1. Un constructo de ADN recombinante para expresar al menos una proteína heteróloga en los plástidos de plantas superiores, cuyo constructo consiste en una región reguladora 5' que incluye un elemento promotor, una secuencia líder y un elemento de caja aguas abajo operablemente unida a una región codificante de dicha al menos una proteína heteróloga, cuya región reguladora quimérica aumenta la eficacia en cuanto a traducción de una molécula de ARNm codificada por dicho constructo de ADN.

2. Un vector que contiene el constructo de ADN de la reivindicación 1.

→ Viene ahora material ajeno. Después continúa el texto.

(** An update either changes nothing but the world, or performs the operation
    that it asks for on behalf of an authorized sender. *)
Lemma handle_update_spec update ac au s r s' : handle_update update ac au s = (r, s') ->
  s_db s' = s_db s /\ s_trace s' = s_trace s \/
  exists op argument data chat user r1 s1,
    requested update op argument data chat user /\ authorized ac au chat user = true /\
    perform op argument data user (answered client update s) = (r1, s1) /\ s_db s' = s_db s1 /\ s_trace s' = s_trace s1.
Proof.
  unfold handle_update. rewrite bind_lift. destruct (read_command update) as [c|e] eqn:Ec; [|intros [= _ <-]; by left].
  rewrite bind_lift. destruct (read_callback update) as [b|e] eqn:Eb; [|intros [= _ <-]; by left].
  destruct (sender c b) as [chat user] eqn:Es. cbn beta iota.
  destruct (authorized ac au chat user) eqn:Ea; cbn [negb]; [|intros [= _ <-]; by left].
  match goal with |- mbind _ ?m s = _ -> _ => set (answer := m) end.
  assert (Ea' : (answer s).2 = answered client update s) by (unfold answer, answered; rewrite Eb; by destruct b).
  destruct (answered_same update s) as [Hd Ht]. rewrite <- Ea' in Hd, Ht |- *. clear Ea'.
  destruct (answer s) as [[[]|e] s1] eqn:E1; [rewrite (stm_bind_run _ _ _ _ _ E1)|rewrite (stm_bind_err _ _ _ _ _ E1)].
  2: { intros [= _ <-]. by left. }
  cbn [snd] in *. cbv zeta.
  destruct (operation_of _) as [op|] eqn:Eo; [|intros [= _ <-]; by left]. intros H. right.
  exists op, (c ← c; cm_argument c), (cb_data <$> b), chat, user.
  destruct (perform op (c ← c; cm_argument c) (cb_data <$> b) user s1) as [r1 s2] eqn:Ep.
  exists r1, s2. split; [by exists c, b|]. split; [done|]. split; [done|].
  destruct r1 as [rep|e]; [rewrite (stm_bind_run _ _ _ _ _ Ep) in H|rewrite (stm_bind_err _ _ _ _ _ Ep) in H; by injection H as _ <-].
  apply (f_equal snd) in H. cbn [snd] in H. subst s'. edestruct deliver_keeps as [K1 K2]. split; [symmetry; exact K1|exact K2].
Qed.

(** The effects of the operations *)
Inductive effect (op : operation) (argument : option string) (s : sys W) (d' : db) : Prop :=
  | Tame : tame (s_db s) d' -> effect op argument s d'
  | Resumes : op = OpResume -> resume_gate env calendar (clock_at 2 (s_world s)) (clock_at 3 (s_world s)) (s_db s) ->
      resumed (s_db s) d' -> effect op argument s d'
  | Clears : op = OpClearEmergency -> emergency_stop_active d' = false -> resumed (s_db s) d' -> effect op argument s d'
  | Confirms : op = OpConfirmReal -> framed (s_db s) d' -> confirmed (or_empty argument) (confirm_now s) (s_db s) d' ->
      effect op argument s d'.

Lemma said_run (m : stm (sys W) string) s r s' : said m s = (r, s') -> exists r1, m s = (r1, s').
Proof.
  unfold said. destruct (m s) as [[a|e] s1] eqn:E; [rewrite (stm_bind_run _ _ _ _ _ E)|rewrite (stm_bind_err _ _ _ _ _ E)];
    intros [= _ <-]; by eexists.
Qed.

Lemma perform_effect op argument data user s r s' : perform op argument data user s = (r, s') ->
  s_trace s' = s_trace s /\ effect op argument s (s_db s').
Proof.
  destruct (decide (op <> OpResume /\ op <> OpClearEmergency /\ op <> OpConfirmReal)) as [(H1 & H2 & H3)|Hop]; intros H.
  { destruct (perform_tame randbelow exn_text env calendar getenv op argument data user H1 H2 H3 s) as [T E].
    rewrite H in T, E. split; [done|by apply Tame]. }
  destruct op; try (exfalso; apply Hop; by split_and!); cbn [Telegram.perform] in H.
  - destruct (resume env calendar (or_else argument "telegram_operator") s) as [[a|e] s1] eqn:E; [rewrite (stm_bind_run _ _ _ _ _ E) in H|rewrite (stm_bind_err _ _ _ _ _ E) in H].
    all: injection H as _ <-; apply resume_spec in E as [Et [E|[G R]]]; (split; [done|]); [by apply Tame|by apply Resumes].
  - apply said_run in H as [r1 H]. apply confirm_spec in H as [Et [E|[F C]]]; (split; [done|]); [by apply Tame|by apply Confirms].
  - apply said_run in H as [r1 H]. apply clear_spec in H as [Et [[E _]|(E & P & R & _)]]; (split; [done|]); [by apply Tame|by apply Clears].
Qed.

3. Un constructo de ADN recombinante según se reivindica en la reivindicación 1, cuya región reguladora 5' es seleccionada entre el grupo consistente en PrrnLatpB+DBwt, SEC ID N° : 1, PrrnLatpB-DB, SEC ID N° : 2, PrrnLatpB+DBm, SEC ID N° : 3, PrrnLclpP+DBwt, SEC ID N° : 4, PrrnclpP-DB, SEC ID N° : 5, PrrnLrbcL+DBwt, SEC ID N° : 6, PrrnLrbcL-DB, SEC ID N° : 7, PrrnLrbcL+DBm, SEC ID N° : 8, PrrnLpsbB+DBwt , SEC ID N° : 9, PrrnLpsbB-DB, SEC ID N° : 10, PrrnLPsbA+DBwt , SEC ID N° : 11, PrrnLpsbA-DB, SEC ID N° : 12, PrrnLpsbA-DB (+GC) , SEC ID N° : 13.

. Un constructo de ADN recombinante según se reivindica en la reivindicación 1, cuya región reguladora 5' es seleccionada entre el grupo consistente en PrrnLT7gl0+DB/Ec, SEC ID ?° : 14, PrrnLT7glO+DB/pt, SEC ID ?° : 15, PrrnLT7glO-DB, SEC ID ?° : 15.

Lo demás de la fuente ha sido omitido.